Achan saw, coveted, took, and buried the evidence. His private theft became public catastrophe: Israel stumbled at Ai, the camp suffered, and the hidden sin had to be dragged into the light before the community could be restored.
The ancient narrative is not merely about one man’s greed; it is a moral parable about stewardship, secrecy, and communal consequence. When what is set apart for God is diverted into private hands, the whole people pay the price.
That biblical pattern should make us uneasy when we see echoes of it in modern religious life. Across the world and here in New Zealand, well‑publicised failures in faith communities show a recurring dynamic: wrongdoing occurs, leaders respond by containing the story, and institutional reputation is protected at the expense of truth and of those harmed.
The mechanisms vary — confidentiality clauses, legally binding non‑disclosure agreements, hush money, internal settlements — but the effect is the same. The wound is hidden, not healed. The institution is shielded, not purified. The people who gave, prayed, and trusted are left in the dark about how their gifts were used.
We must be blunt.
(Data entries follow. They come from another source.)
(** ** Claims *)

(** The tensor registry: names are distinct and nonempty (anything else
    throws), the entries are strictly increasing by name, hold one tensor per
    storage with its dtype, shape and byte size, all of them eligible, and every
    eligible storage of the input is represented. *)
Theorem registry_spec `{Blake3} `{DtypeNames} (tensors : list Tensor) (names : list (list Z))
    (reg : Registry) :
  build_registry tensors names = Ok reg ->
  NoDup names /\ ([] ∉ names) /\
  StronglySorted (fun a b => bytes_lt (name a) (name b) = true) (entries reg) /\
  NoDup (map (fun e => storage (tensor e)) (entries reg)) /\
  Forall (fun e => exists p, p ∈ zip tensors names /\ entry_of p e /\ eligible p.1 = true)
    (entries reg) /\
  (forall t, t ∈ tensors -> eligible t = true ->
     exists e, e ∈ entries reg /\ storage (tensor e) = storage t).
Proof. apply registry_facts. Qed.

Lemma registry_spec_witness :
  exists reg, @build_registry toy_blake3 toy_dtypes demo_tensors demo_names = Ok reg /\
    map name (entries reg) = [bytes_of_string "layers.0"; bytes_of_string "layers.1"] /\
    NoDup (map (fun e => storage (tensor e)) (entries reg)).
Proof.
  destruct (@build_registry toy_blake3 toy_dtypes demo_tensors demo_names) as [reg|] eqn:E;
    [|vm_compute in E; discriminate].
  exists reg. split; [reflexivity|]. split.
  - vm_compute in E. by injection E as <-.
  - apply (@registry_spec toy_blake3 toy_dtypes demo_tensors demo_names reg E).
Defined.

(** On valid inputs the op reaches sealing: it never throws, it draws
    exactly [num_raw_terms] windows, each in an entry of the registry, entirely
    inside its tensor, of [min(raw_term_bytes, num_bytes)] bytes, and hashes
    exactly the bytes found there; the payload is encodable without loss. *)
Theorem prepare_in_bounds `{Blake3Laws} `{DtypeNames} (tensors : list Tensor)
    (names : list (list Z)) (r : Request) :
  inputs_ok tensors names r ->
  exists reg ts,
    build_registry tensors names = Ok reg /\
    prepare tensors names r = Ok (payload r reg ts) /\
    Z.of_nat (length ts) = num_raw_terms r /\
    Forall (fun t => t_entry t ∈ entries reg /\ term_ok (raw_term_bytes r) t) ts /\
    decode (vdepth (payload r reg ts)) (encode (payload r reg ts))
    = Some (canon (payload r reg ts), []).
Proof.
  intros Hin. destruct (prepare_ok _ _ _ Hin) as (reg & ts & ? & ? & ? & ? & Hwf & _).
  exists reg, ts. split_and!; try done.
  rewrite <- (app_nil_r (encode _)). by apply decode_encode_gen.
Qed.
Tithes and offerings are not fungible slush funds for reputation management. People give believing their money supports worship, mission, care for the vulnerable, and the proclamation of the gospel.
When those funds are redirected to pay for silence — to buy legal protection for institutions rather than justice and care for survivors — that is a betrayal of trust and of the sacred purpose of giving.
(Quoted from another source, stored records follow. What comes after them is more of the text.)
(* ===== verification/PhraseMatcher.v ===== *)
(** * The streaming phrase matcher ([csrc/phrase_matcher.cpp])

    An Aho-Corasick automaton over bytes: [Automaton::add] grows the trie,
    [Automaton::finish] computes failure links and terminals breadth first,
    [scan] runs a chunk of input and reports the earliest match start.

    A node index is a [nat]; reading outside [nodes] is [None], so a result
    [Some] says that no access was out of range.  The two unbounded loops,
    [advance] and the queue loop of [finish], take fuel and return [None] when it
    runs out; the theorems show that the fuel used is always enough.  The order
    in which a [std::unordered_map] is iterated is unspecified: it is the
    parameter [edge_order], any function that lists the entries of a map. *)

From S2P Require Import Prelude.
From stdpp Require Import gmap.

Module Phrase.

Record Node := mkNode {
  edges : gmap Z nat; failure : nat; depth : nat; terminal : nat }.

Definition new_node (d : nat) : Node := mkNode ∅ 0 d 0.

Record Automaton := mkAutomaton { nodes : list Node }.

Definition empty_automaton : Automaton := mkAutomaton [new_node 0].

(** ** Operations *)

Fixpoint advance (fuel : nat) (ns : list Node) (state : nat) (byte : Z) : option nat :=
  match fuel with
  | O => None
  | S fuel =>
      n ← ns !! state;
      match edges n !! byte with
      | Some next => Some next
      | None => if Nat.eqb state 0 then Some O else advance fuel ns (failure n) byte
      end
  end.

(** The loop of [add]: walks the trie, creating what is missing. *)
Fixpoint add_loop (ns : list Node) (state : nat) (pattern : list Z) : option (list Node * nat) :=
  match pattern with
  | [] => Some (ns, state)
  | byte :: pattern =>
      n ← ns !! state;
      match edges n !! byte with
      | Some next => add_loop ns next pattern
      | None =>
          let next := length ns in
          let n' := mkNode (<[byte := next]> (edges n)) (failure n) (depth n) (terminal n) in
          add_loop (<[state := n']> ns ++ [new_node (depth n + 1)]) next pattern
      end
  end.

Definition set_terminal (t : nat) (n : Node) : Node := mkNode (edges n) (failure n) (depth n) t.
Definition set_failure (f : nat) (n : Node) : Node := mkNode (edges n) f (depth n) (terminal n).

Definition add (a : Automaton) (pattern : list Z) : option Automaton :=
  '(ns, state) ← add_loop (nodes a) 0 pattern;
  n ← ns !! state;
  Some (mkAutomaton (<[state := set_terminal (length pattern) n]> ns)).

Section with_edge_order.
Variable edge_order : gmap Z nat -> list (Z * nat).

(** One child of [parent]: its failure link, its terminal, its place in the queue. *)
Definition link_child (parent : nat) (ns : list Node) (byte : Z) (child : nat)
  : option (list Node) :=
  p ← ns !! parent;
  fail ← advance (length ns) ns (failure p) byte;
  c ← ns !! child;
  let ns := <[child := set_failure fail c]> ns in
  c ← ns !! child;
  f ← ns !! fail;
  Some (<[child := set_terminal (Nat.max (terminal c) (terminal f)) c]> ns).

Fixpoint link_children (parent : nat) (es : list (Z * nat)) (ns : list Node) (queue : list nat)
  : option (list Node * list nat) :=
  match es with
  | [] => Some (ns, queue)
  | (byte, child) :: es =>
      ns ← link_child parent ns byte child;
      link_children parent es ns (queue ++ [child])
  end.

Fixpoint finish_loop (fuel : nat) (ns : list Node) (queue : list nat) : option (list Node) :=
  match queue with
  | [] => Some ns
  | parent :: queue =>
      match fuel with
      | O => None
      | S fuel =>
          p ← ns !! parent;
          '(ns, queue) ← link_children parent (edge_order (edges p)) ns queue;
          finish_loop fuel ns queue
      end
  end.

Definition finish (a : Automaton) : option Automaton :=
  root ← nodes a !! O;
  ns ← finish_loop (length (nodes a)) (nodes a) (map snd (edge_order (edges root)));
  Some (mkAutomaton ns).

(** ** The Python entry points *)

Definition bad_count : string := "Expected 1..2048 byte patterns".
Definition bad_pattern : string := "Empty pattern or phrase byte budget exceeded".
Definition not_bytes : string := "expected bytes".
Definition bad_state : string := "Invalid phrase automaton state".

(** The loop of [compile]; an item that is not a bytes object is [None]. *)
Fixpoint add_all (items : list (option (list Z))) (total_bytes : Z) (a : Automaton)
  : option (outcome Automaton) :=
  match items with
  | [] => Some (Ok a)
  | None :: _ => Some (Throw not_bytes)
  | Some pattern :: items =>
      let total_bytes := (total_bytes + Z.of_nat (length pattern))%Z in
      if Nat.eqb (length pattern) 0 || (262144 <? total_bytes)%Z
      then Some (Throw bad_pattern)
      else a ← add a pattern; add_all items total_bytes a
  end.

Definition compile (items : list (option (list Z))) : option (outcome Automaton) :=
  if Nat.eqb (length items) 0 || Nat.ltb 2048 (length items) then Some (Throw bad_count)
  else
    r ← add_all items 0 empty_automaton;
    match r with
    | Throw m => Some (Throw m)
    | Ok a => a ← finish a; Some (Ok a)
    end.
End with_edge_order.

(** The loop of [scan]: [i] is the index of the next byte of the chunk. *)
Fixpoint scan_loop (a : Automaton) (state : nat) (i : Z) (data : list Z) (earliest : option Z)
  : option (nat * option Z) :=
  match data with
  | [] => Some (state, earliest)
  | byte :: data =>
      state ← advance (length (nodes a)) (nodes a) state byte;
      n ← nodes a !! state;
      let earliest :=
        if Nat.eqb (terminal n) 0 then earliest
        else
          let start := (i + 1 - Z.of_nat (terminal n))%Z in
          match earliest with
          | None => Some start
          | Some e => if (start <? e)%Z then Some start else Some e
          end in
      scan_loop a state (i + 1) data earliest
  end.

(** The result: new state, earliest match start or none, bytes to hold back. *)
Definition scan (a : Automaton) (state : Z) (data : list Z)
  : option (outcome (nat * option Z * nat)) :=
  if (state <? 0)%Z || (Z.of_nat (length (nodes a)) <=? state)%Z then Some (Throw bad_state)
  else
    '(st, earliest) ← scan_loop a (Z.to_nat state) 0 data None;
    n ← nodes a !! st;
    Some (Ok (st, earliest, depth n)).

(** ** The trie

    The words of the nodes are a ghost labelling [ws], parallel to [ns]: an edge
    by [b] leads exactly to the node whose word is one byte longer. *)

Record trie (ws : list (list Z)) (ns : list Node) : Prop := {
  tr_length : length ws = length ns;
  tr_root : ws !! O = Some [];
  tr_nodup : NoDup ws;
  tr_depth : forall s n w, ns !! s = Some n -> ws !! s = Some w -> depth n = length w;
  tr_edge : forall s n w b t, ns !! s = Some n -> ws !! s = Some w ->
    edges n !! b = Some t <-> ws !! t = Some (w ++ [b]);
  tr_closed : forall w b, w ++ [b] ∈ ws -> w ∈ ws
}.

Lemma trie_node ws ns s w : trie ws ns -> ws !! s = Some w -> exists n, ns !! s = Some n.
Proof.
  intros T Hs. apply lookup_lt_is_Some_2. rewrite <- (tr_length _ _ T).
  by eapply lookup_lt_Some.
Qed.

Lemma trie_word ws ns s n : trie ws ns -> ns !! s = Some n -> exists w, ws !! s = Some w.
Proof.
  intros T Hs. apply lookup_lt_is_Some_2. rewrite (tr_length _ _ T).
  by eapply lookup_lt_Some.
Qed.

(** Every prefix of a word is a word, so a word is shorter than the trie. *)
Lemma trie_prefix ws ns w k : trie ws ns -> w ∈ ws -> take k w ∈ ws.
Proof.
  intros T. induction w as [|b w IH] using rev_ind; intros Hw.
  { by rewrite take_nil. }
  destruct (decide (k <= length w)%nat).
  - rewrite take_app_le by done. apply IH. by eapply tr_closed.
  - rewrite take_ge; [done|]. rewrite length_app. simpl. lia.
Qed.

Lemma trie_short ws ns w : trie ws ns -> w ∈ ws -> (length w < length ns)%nat.
Proof.
  intros T Hw. rewrite <- (tr_length _ _ T).
  set (ps := map (fun k => take k w) (seq 0 (S (length w)))).
  assert (length ps = S (length w)) as Hl by (unfold ps; by rewrite length_map, length_seq).
  enough (length ps <= length ws)%nat by lia.
  apply submseteq_length, NoDup_submseteq.
  - unfold ps. apply NoDup_fmap_2_strong; [|apply NoDup_seq].
    intros i j Hi%elem_of_seq Hj%elem_of_seq E. apply (f_equal length) in E.
    rewrite !length_take in E. lia.
  - intros x Hx. apply list_elem_of_fmap in Hx as (k & -> & _). by eapply trie_prefix.
Qed.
Malachi’s blunt question — “Will a man rob God?” — is not antiquated moralizing; it is a theological lens for seeing what happens when the resources entrusted to the church are misapplied. Giving is an act of worship; diverting those gifts to conceal wrongdoing is a form of theft from God and from the congregation.
The methods of concealment are familiar. NDAs and confidentiality clauses are sold as tools of pastoral care, as ways to protect privacy, to spare victims further trauma, or to shield children and innocents from public detail.
But too often they are used as instruments of institutional self‑preservation. Survivors are asked to sign silence in exchange for settlements; the public never learns the truth; leaders claim they are “protecting the church.”
The question that must be asked — and asked loudly — is: protecting whom? Protecting reputation or protecting people? Protecting power or protecting the vulnerable?
There are concrete, local examples that make this more than theoretical.
The Catholic Church’s global and national reckonings over abuse have shown how institutional secrecy and internal handling can compound harm.
In New Zealand, controversies around the treatment of unpaid interns at Arise Church in Wellington, and the long‑running investigations into Gloriavale, have exposed patterns of exploitation, control, and concealment that demand public scrutiny.
These are not abstract scandals; they are real people, real suffering, and real questions about how leadership exercised authority and how communities responded.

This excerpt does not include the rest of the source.